[Antonina by Wilkie Collins]@TWC D-Link bookAntonina CHAPTER 21 4/26
At length his powers totally deserted him; the last-left members of his congregation, as they approached his abode with the last-left provision of food which they possessed, found him prostrate with exhaustion at his garden gate.
They bore him to his couch, placed their charitable offering by his side, and leaving one of their number to protect him from the robber and the assassin, they quitted the house in despair. For some days the guardian remained faithful to his post, until his sufferings from lack of food overpowered his vigilance.

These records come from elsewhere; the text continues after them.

(** Block indices fit a signed word, as the database stores them. *)
Definition block_numbers_ok (d : Db) : Prop :=
  Forall (fun b => 0 <= ib_block_number b) (db_ingested_blocks d).

Inductive view_step : ViewState -> ViewState -> Prop :=
| v_database d d' stop f w : db_step d d' -> block_numbers_ok d' ->
    view_step (mkViewState d stop f w) (mkViewState d' stop f w)
| v_stop d stop f w : view_step (mkViewState d stop f w) (mkViewState d true f w)
| v_fetch pool d stop f w f' : fetcher_step pool d f = Some (Ret f') ->
    view_step (mkViewState d stop f w) (mkViewState d stop f' w)
| v_work pool pool' d stop f w f' w' : worker_step pool pool' d stop f w = Some (Ret (f', w')) ->
    view_step (mkViewState d stop f w) (mkViewState d stop f' w')
| v_query d stop f w msg untrusted enclave r :
    enclave_query (w_enclave w) msg untrusted = Ret (enclave, r) ->
    view_step (mkViewState d stop f w)
      (mkViewState d stop f (mkWorker enclave (w_enclave_block_tracker w) (w_shared w) (w_pc w)))
| v_auth d stop f w ake :
    view_step (mkViewState d stop f w)
      (mkViewState d stop f (mkWorker (mkViewEnclave (ve_e_tx_out_store (w_enclave w)) ake)
        (w_enclave_block_tracker w) (w_shared w) (w_pc w))).

(** The states of a server started on a database with a fresh enclave store. *)
Definition view_reachable (s : ViewState) : Prop :=
  exists d capacity ake, db_reachable d /\ block_numbers_ok d
    /\ rtc view_step
         (ViewState_new d (mkViewEnclave (Some (ETxOutStore_new capacity)) ake)) s.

Dreading that, in his extremity, he might be tempted to take from the old man's small store of provision what little remained, he fled from the house, to seek sustenance, however loathsome, in the public streets; and thenceforth Numerian was left defenceless in his solitary abode. He was first beheld on the scenes which these pages present, a man of austere purpose, of unwearied energy; a valiant reformer, who defied all difficulties that beset him in his progress; a triumphant teacher, leading at his will whoever listened to his words; a father, proudly contemplating the future position which he destined for his child.
Far different did he now appear.
Lost to his ambition, broken in spirit, helpless in body, separated from his daughter by his own act, he lay on his untended couch in a death-like lethargy.